• Your goal
Take the entries below and print, exactly, the stretch from the line containing "tt, put_chain c s)" through the line containing "enough ← gets", both included.

╔══

(** Bytes that one step adds to a contract and to its meter *)
Lemma backed_grow c l n k s s' : backed (c :: l) (S n) s -> 0 <= k <= most_bytes ->
  let a := co_contract c in
  (forall b, storage_size b s' = if decide (b = a) then U32.saturating_add (storage_size a s) k else storage_size b s) ->
  (forall b, slot_bytes b s' <= slot_bytes b s + if decide (b = a) then k else 0) ->
  (forall b j w, slots b s' !! j = Some w -> w <> 0) ->
  (forall b, program b -> reserve (acct b) (chain s) <= reserve (acct b) (chain s')) ->
  backed (use k c :: l) n s'.
Proof.
  intros Hb Hk a Hs Hsl Hz Hr. pose proof (backed_size_nonneg _ _ _ a Hb) as Hpos.
  pose proof (backed_room _ _ _ Hb) as Hroom. pose proof most_bytes_bounds as [Hmb _].
  destruct (backed_used _ _ _ Hb c ltac:(left)) as (Hu0 & Hu & Hr0).
  assert (Hadd : U32.saturating_add (storage_size a s) k = storage_size a s + k).
  { unfold U32.saturating_add. specialize (Hroom a). lia. }
  assert (Huse : co_used (use k c) = co_used c + k).
  { cbn. unfold U32.saturating_add. lia. }
  constructor.
  - intros b Hpb. pose proof (backed_deposit _ _ _ Hb b Hpb) as Hd. specialize (Hr b Hpb). rewrite Hs, pending_cons in *.
    change (co_contract (use k c)) with a. change (co_contract c) with a in Hd. rewrite Huse, Hadd.
    change (co_refunded (use k c)) with (co_refunded c).
    destruct (decide (b = a)) as [->|Hne]; [rewrite decide_True in * by done|rewrite decide_False in * by done]; lia.
  - intros b. pose proof (backed_slots _ _ _ Hb b) as Hb1. specialize (Hsl b). rewrite Hs, Hadd.
    destruct (decide (b = a)) as [->|]; lia.
  - exact Hz.
  - intros b. rewrite Hs, Hadd. specialize (Hroom b). destruct (decide (b = a)) as [->|]; lia.
  - intros d Hd. apply elem_of_cons in Hd as [->|Hd].
    + rewrite Huse. cbn [co_refunded use]. lia.
    + destruct (backed_used _ _ _ Hb d ltac:(by right)). lia.
Qed.
(** Bytes that one step gives back *)
Lemma backed_shrink c l n k s s' : backed (c :: l) (S n) s -> 0 <= k ->
  let a := co_contract c in
  (forall b, storage_size b s' = if decide (b = a) then storage_size a s - k else storage_size b s) ->
  (forall b, slot_bytes b s' <= storage_size b s') ->
  (forall b j w, slots b s' !! j = Some w -> w <> 0) ->
  (forall b, program b -> reserve (acct b) (chain s) <= reserve (acct b) (chain s')) ->
  backed (give_back k c :: l) n s'.
Proof.
  intros Hb Hk a Hs Hsl Hz Hr. pose proof most_bytes_bounds as [Hmb _].
  pose proof deposit_price as [Hp _].
  destruct (backed_used _ _ _ Hb c ltac:(left)) as (Hu0 & Hu & Hr0).
  assert (Hg : co_refunded (give_back k c) <= co_refunded c + k /\ 0 <= co_refunded (give_back k c)).
  { cbn. unfold U32.saturating_add, U32_MAX. lia. }
  constructor.
  - intros b Hpb. pose proof (backed_deposit _ _ _ Hb b Hpb) as Hd. specialize (Hr b Hpb). rewrite Hs, pending_cons in *.
    change (co_contract (give_back k c)) with a. change (co_contract c) with a in Hd.
    change (co_used (give_back k c)) with (co_used c).
    destruct (decide (b = a)) as [->|Hne]; [rewrite decide_True in * by done|rewrite decide_False in * by done]; nia.
  - exact Hsl.
  - exact Hz.
  - intros b. pose proof (backed_room _ _ _ Hb b). rewrite Hs. destruct (decide (b = a)) as [->|]; lia.
  - intros d Hd. apply elem_of_cons in Hd as [->|Hd].
    + change (co_used (give_back k c)) with (co_used c). lia.
    + destruct (backed_used _ _ _ Hb d ltac:(by right)). lia.
Qed.
(** The induction on the steps *)
Lemma run_frame_pays fuel : run_pays (run_frame vicinity config fuel) fuel.
Proof.
  induction fuel as [|fuel IH]; intros is_static m w Hd Hm Hle; pose proof (idle_nonneg m) as Hi;
    pose proof per_gas_pos as Hpos; pose proof (left_nonneg w) as Hw; cbn [run_frame]; [lia|].
  destruct w as [g [|n] ms]; unfold left_of in *; cbn [steps gasometer] in *; [nia|].
  set (w1 := mkFrame g n ms). assert (Ht : paid 0 1 (mkFrame g (S n) ms) w1).
  { split; [done|]. unfold settled, left_of. cbn [steps gasometer w1]. rewrite !Z.add_0_r. split_and!; lia. }
  apply wp_bind. change (wp (match runtime_step m with inl r => mret r | inr (existT q k) =>
    a ← answer vicinity config (run_frame vicinity config fuel) is_static q;
    run_frame vicinity config fuel is_static (k a) end) (fun _ => paid 0 (idle m + 1) (mkFrame g (S n) ms)) (fun _ _ => False) w1).
  destruct (runtime_step m) as [r|[q k]] eqn:Hst.
  { apply wp_ret. eapply paid_weaken; [|exact Ht]. lia. }
  apply wp_bind. eapply wp_mono; [apply (wp_answer _ fuel IH _ m q k); [by apply runtime_step_progress|done|cbn; lia|..]| |done].
  { unfold left_of. cbn [steps gasometer w1]. lia. }
  intros a w2 Hp. destruct Hp as [Hd2 Hs2] eqn:Heq. clear Heq. destruct Hs2 as (Hg2 & Hn2 & Hs2). unfold left_of in *.
  cbn [steps gasometer w1] in *.
  eapply wp_mono; [apply IH; [unfold depth in *; cbn in *; lia|lia|unfold left_of; nia]| |done].
  intros r w3 Hw3. pose proof (frame_paid_trans _ _ _ _ _ _ _ (frame_paid_trans _ _ _ _ _ _ _ Ht Hp) Hw3) as Hall.
  eapply paid_weaken; [|exact Hall]. lia.
Qed.
Definition fee_swap (who : AccountId) (currency_id : CurrencyId) (fee : Balance) : M DispatchError PaymentSt unit :=
  fun s =>
    match dex_swap_exact_target who (fee_trading_path currency_id) fee
            (pay_multi_free currency_id who (pay_chain s)) (Some PayMaxSlippage) (pay_chain s) with
    | inl c => (Ok tt, put_chain c s)
    | inr e => (Err e, s)
    end.

(** [m.is_ok()], whatever the error *)
Definition is_ok (m : M DispatchError PaymentSt unit) : M E PaymentSt bool := fun s =>
  match m s with
  | (Ok _, t) => (Ok true, t)
  | (Err _, t) => (Ok false, t)
  | (Panic, t) => (Panic, t)
  end.

Fixpoint charge_loop (who : AccountId) (fee : Balance) (reason : WithdrawReasons) (order : list CurrencyId) :
    M E PaymentSt unit :=
  match order with
  | [] => mret tt
  | currency_id :: order =>
      if decide (currency_id = NativeCurrencyId) then
        enough ← gets (fun s => native_is_enough who fee reason (pay_chain s));
        if enough : bool then mret tt else charge_loop who fee reason order
      else
        swapped ← is_ok (fee_swap who currency_id fee);
        if swapped : bool then mret tt else charge_loop who fee reason order
  end.

Definition ensure_can_charge_fee (who : AccountId) (fee : Balance) (reason : WithdrawReasons) :
    M E PaymentSt unit :=
  order ← gets (charge_fee_order who);
  charge_loop who fee reason order.
End Errors.

(** ** [ChargeTransactionPayment] *)
Definition withdraw_native (who : AccountId) (fee : Balance) (reason : WithdrawReasons) :
    M ValidityError PaymentSt Balance := fun s =>
  match pay_withdraw who fee reason KeepAlive (pay_chain s) with
  | inl (c, imbalance) => (Ok imbalance, put_chain c s)
  | inr _ => (Err Payment, s)
  end.

(** [len as u32] *)
Definition len_as_u32 (len : Z) : Z := len mod 2 ^ 32.

Definition withdraw_fee (tip : Balance) (who : AccountId) (info : DispatchInfo) (len : Z) :
    M ValidityError PaymentSt (Balance * option Balance) :=
  fee ← gets (compute_fee (len_as_u32 len) info tip);
  if fee =? 0 then mret (fee, None) else
  let reason := if tip =? 0 then TRANSACTION_PAYMENT else Z.lor TRANSACTION_PAYMENT TIP in
  ensure_can_charge_fee who fee reason;;
  imbalance ← withdraw_native who fee reason;
  mret (fee, Some imbalance).

Definition get_priority (len : Z) (info : DispatchInfo) (fee : Balance) : Z :=
  let weight_saturation := bw_max_block / Z.max (weight info) 1 in
  let len_saturation := block_length_max / Z.max len 1 in
  let coefficient := Z.min weight_saturation len_saturation in
  Z.min (U128.saturating_mul fee coefficient) U64_MAX.
(* ===== verification/NftSample.v ===== *)
(** * A sample runtime for the token pallet

    Two maps for the crate of tokens and two for balances and reserves, which
    satisfy the laws, and the theorems at a short history. *)
From S2P Require Import Prelude Primitives Runtime Bytes Nft NftSpecs.

Module Token.
(** ** The crate of tokens *)
Record Store := mkStore {
  next_class : Z; next_token : Z; class_map : gmap ClassId ClassInfo; token_map : gmap (ClassId * TokenId) TokenInfo }.
Definition with_class (c : ClassId) (ci : ClassInfo) (st : Store) : Store :=
  mkStore (next_class st) (next_token st) (<[c := ci]> (class_map st)) (token_map st).
Definition with_tokens (m : gmap (ClassId * TokenId) TokenInfo) (st : Store) : Store :=
  mkStore (next_class st) (next_token st) (class_map st) m.
Definition counted (ci : ClassInfo) (k : Z) : ClassInfo :=
  mkClassInfo (ci_metadata ci) (ci_total_issuance ci + k) (ci_owner ci) (ci_data ci).
Definition create (owner : AccountId) (m : CID) (d : ClassData) (st : Store) : (ClassId * Store) + DispatchError :=
  match class_map st !! next_class st with
  | Some _ => inr BadOrigin
  | None => inl (next_class st, with_class (next_class st) (mkClassInfo m 0 owner d)
      (mkStore (next_class st + 1) (next_token st) (class_map st) (token_map st)))
  end.
Definition issue (to : AccountId) (c : ClassId) (m : CID) (d : TokenData) (st : Store) : (TokenId * Store) + DispatchError :=
  match class_map st !! c, token_map st !! (c, next_token st) with
  | Some ci, None => inl (next_token st, with_class c (counted ci 1)
      (mkStore (next_class st) (next_token st + 1) (class_map st) (<[(c, next_token st) := mkTokenInfo m to d]> (token_map st))))
  | _, _ => inr BadOrigin
  end.
Definition move (from to : AccountId) (tk : ClassId * TokenId) (st : Store) : Store + DispatchError :=
  match token_map st !! tk with
  | Some ti => if decide (ti_owner ti = from) then
      inl (with_tokens (<[tk := mkTokenInfo (ti_metadata ti) to (ti_data ti)]> (token_map st)) st) else inr BadOrigin
  | None => inr BadOrigin
  end.
Definition destroy (who : AccountId) (tk : ClassId * TokenId) (st : Store) : Store + DispatchError :=
  match token_map st !! tk, class_map st !! tk.1 with
  | Some ti, Some ci => if decide (ti_owner ti = who) then
      inl (with_class tk.1 (counted ci (-1)) (with_tokens (delete tk (token_map st)) st)) else inr BadOrigin
  | _, _ => inr BadOrigin
  end.
Definition remove (who : AccountId) (c : ClassId) (st : Store) : Store + DispatchError :=
  match class_map st !! c with
  | Some ci => if decide (ci_owner ci = who /\ ci_total_issuance ci = 0) then
      inl (mkStore (next_class st) (next_token st) (delete c (class_map st)) (token_map st)) else inr BadOrigin
  | None => inr BadOrigin
  end.
Definition owned (who : AccountId) (st : Store) : list (ClassId * TokenId) :=
  (map_to_list (filter (fun kv : (ClassId * TokenId) * TokenInfo => ti_owner kv.2 = who) (token_map st))).*1.

(** ** Coins *)
Record Purse := mkPurse { free : gmap AccountId Z; held : gmap AccountId Z }.
Definition amount (m : gmap AccountId Z) (who : AccountId) : Z := default 0 (m !! who).
Definition give (m : gmap AccountId Z) (who : AccountId) (n : Z) : gmap AccountId Z := <[who := amount m who + n]> m.
Definition pay (a b : AccountId) (n : Z) (e : ExistenceRequirement) (p : Purse) : Purse + DispatchError :=
  if n <=? amount (free p) a then inl (mkPurse (give (give (free p) a (- n)) b n) (held p)) else inr BadOrigin.
Definition hold (who : AccountId) (n : Z) (p : Purse) : Purse + DispatchError :=
  if n <=? amount (free p) who then inl (mkPurse (give (free p) who (- n)) (give (held p) who n)) else inr BadOrigin.
Definition release (who : AccountId) (n : Z) (p : Purse) : Z * Purse :=
  let k := Z.min n (amount (held p) who) in
  (n - k, mkPurse (give (free p) who k) (give (held p) who (- k))).

#[export] Instance config : NftConfig := {
  NftStore := Store; next_class_id := next_class; classes := class_map; tokens := token_map; tokens_by_owner st who := owned who st;
  orml_create_class := create; orml_mint := issue; orml_transfer := move; orml_burn := destroy; orml_destroy_class := remove;
  Coins := Purse; nft_transfer_coins := pay; nft_free_balance who p := amount (free p) who; nft_reserved who p := amount (held p) who;
  nft_reserve_named := hold; nft_unreserve_named := release; proxy_deposit n := n;
  add_proxy_delegate _ _ p := inl p; remove_proxy_delegate _ _ p := inl p;
  class_account c := Z.to_N (1000 + c); NftLookupSource := AccountId; nft_lookup := Some; nft_hash := len;
  CreateClassDeposit := 20; CreateTokenDeposit := 2; DataDepositPerByte := 1 }.

Lemma amount_give m who n x : amount (give m who n) x = amount m x + if decide (x = who) then n else 0.
Proof.
  unfold give. unfold amount at 1. destruct (decide (x = who)) as [->|Hne].
  - by rewrite lookup_insert_eq.
  - rewrite lookup_insert_ne by done. unfold amount. lia.
Qed.
Lemma owned_law st who : NoDup (owned who st) /\
  forall tk, tk ∈ owned who st <-> exists ti, token_map st !! tk = Some ti /\ ti_owner ti = who.
Proof.
  split; [apply NoDup_fst_map_to_list|]. intros tk. unfold owned. rewrite list_elem_of_fmap. split.
  - intros ([k ti] & -> & Hk%elem_of_map_to_list). apply map_lookup_filter_Some in Hk as [Ht Ho]. by exists ti.
  - intros (ti & Ht & Ho). exists (tk, ti). split; [done|]. by apply elem_of_map_to_list, map_lookup_filter_Some.
Qed.

#[export] Instance laws : NftLaws.
Proof.
  constructor; cbn.
  - unfold create. intros owner m d st c st'. destruct (class_map st !! next_class st) eqn:Hc; [done|]. by intros [= <- <-].
  - unfold issue. intros to c m d st t st'. destruct (class_map st !! c) as [ci|] eqn:Hc; [|done].
    destruct (token_map st !! (c, next_token st)) eqn:Ht; [done|]. intros [= <- <-]. by exists ci.
  - unfold move. intros from to tk st st'. destruct (token_map st !! tk) as [ti|] eqn:Ht; [|done].
    destruct (decide _) as [Ho|]; [|done]. intros [= <-]. by exists ti.
  - unfold destroy. intros who tk st st'. destruct (token_map st !! tk) as [ti|] eqn:Ht; [|done].
    destruct (class_map st !! tk.1) as [ci|] eqn:Hc; [|done]. destruct (decide _) as [Ho|]; [|done]. intros [= <-]. by exists ti, ci.
  - unfold remove. intros who c st st'. destruct (class_map st !! c) as [ci|] eqn:Hc; [|done].
    destruct (decide _) as [[Ho Hi]|]; [|done]. intros [= <-]. by exists ci.
  - intros st who. apply owned_law.
  - unfold pay. intros a b n e c c'. destruct (n <=? _); [|done]. by intros [= <-].
  - unfold hold. intros who n c c'. destruct (n <=? _); [|done]. intros [= <-] x. apply amount_give.
  - intros who n c x Hn. unfold release. cbn. rewrite amount_give. case_decide; lia.
  - by intros a b c c' [= <-].
  - by intros a b c c' [= <-].
  - done.
Qed.

(** ** A short history: a class, three tokens, one given away, one burnt *)
Definition at_first : NftState := mkNft (mkStore 0 0 ∅ ∅ : NftStore) (mkPurse {[ 1%N := 1000; 1000%N := 1000; 2%N := 5 ]} ∅ : Coins) [].
Definition after (o : AccountId) (x : NftCall) (s : NftState) : NftState := (nft_dispatch (Signed o) x s).2.
Definition class_made : NftState := after 1%N (XCreateClass [7] 3) at_first.
Definition minted : NftState := after 1000%N (XMint (1%N : @NftLookupSource config) 0 [8] 3) class_made.
Definition given : NftState := after 1%N (XTransfer (2%N : @NftLookupSource config) (0, 1)) minted.
Definition burnt : NftState := after 1%N (XBurn (0, 0)) given.

Lemma after_step o x s : typed x -> nft_step s (after o x s).
Proof.
  intros Hx. unfold after. destruct (nft_dispatch (Signed o) x s) as [r s'] eqn:Hr. exact (nft_step_call _ _ _ _ _ Hx Hr).
Qed.
Lemma history : rtc nft_step at_first burnt.
Proof.
  do 4 (eapply rtc_r; [|apply after_step; done]). apply rtc_refl.
Qed.

Lemma nft_deposits_exact_witness :
  (nft_reserved 1000%N (coins burnt) = 21 /\ nft_reserved 1%N (coins burnt) = 2 /\ nft_reserved 2%N (coins burnt) = 2) /\
  (forall who, nft_reserved who (coins burnt) = deposits who (nft_store burnt)).
Proof.
  split; [split_and!; by vm_compute|].
  exact (proj1 (nft_deposits_exact at_first burnt eq_refl eq_refl (fun _ => eq_refl) history)).
Defined.

Lemma tokens_move_by_owner_witness : exists ti ci,
  token_of (0, 1) minted = Some ti /\ class_of 0 minted = Some ci /\ ti_owner ti = 1%N /\ becomes (0, 1) ti ci 1%N given.
Proof.
  exists (mkTokenInfo [8] 1%N (mkTokenData 2)), (mkClassInfo [7] 3 1000%N (mkClassData 21 3)).
  split; [by vm_compute|]. split; [by vm_compute|]. split; [done|].
  apply (tokens_move_by_owner (0, 1) _ _ 1%N (XTransfer (2%N : @NftLookupSource config) (0, 1)) minted
    (nft_dispatch (Signed 1%N) (XTransfer (2%N : @NftLookupSource config) (0, 1)) minted).1 given).
  - unfold given, after. by destruct (nft_dispatch _ _ _).
  - by vm_compute.
  - by vm_compute.
Defined.
Lemma properties_roundtrip_witness : properties_decode (properties_encode 2 ++ [9]) = Some (2, [9]).
Proof. apply properties_roundtrip. lia. Defined.
End Token.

╚══

• Answer for the task
    | inl c => (Ok tt, put_chain c s)
    | inr e => (Err e, s)
    end.

(** [m.is_ok()], whatever the error *)
Definition is_ok (m : M DispatchError PaymentSt unit) : M E PaymentSt bool := fun s =>
  match m s with
  | (Ok _, t) => (Ok true, t)
  | (Err _, t) => (Ok false, t)
  | (Panic, t) => (Panic, t)
  end.

Fixpoint charge_loop (who : AccountId) (fee : Balance) (reason : WithdrawReasons) (order : list CurrencyId) :
    M E PaymentSt unit :=
  match order with
  | [] => mret tt
  | currency_id :: order =>
      if decide (currency_id = NativeCurrencyId) then
        enough ← gets (fun s => native_is_enough who fee reason (pay_chain s));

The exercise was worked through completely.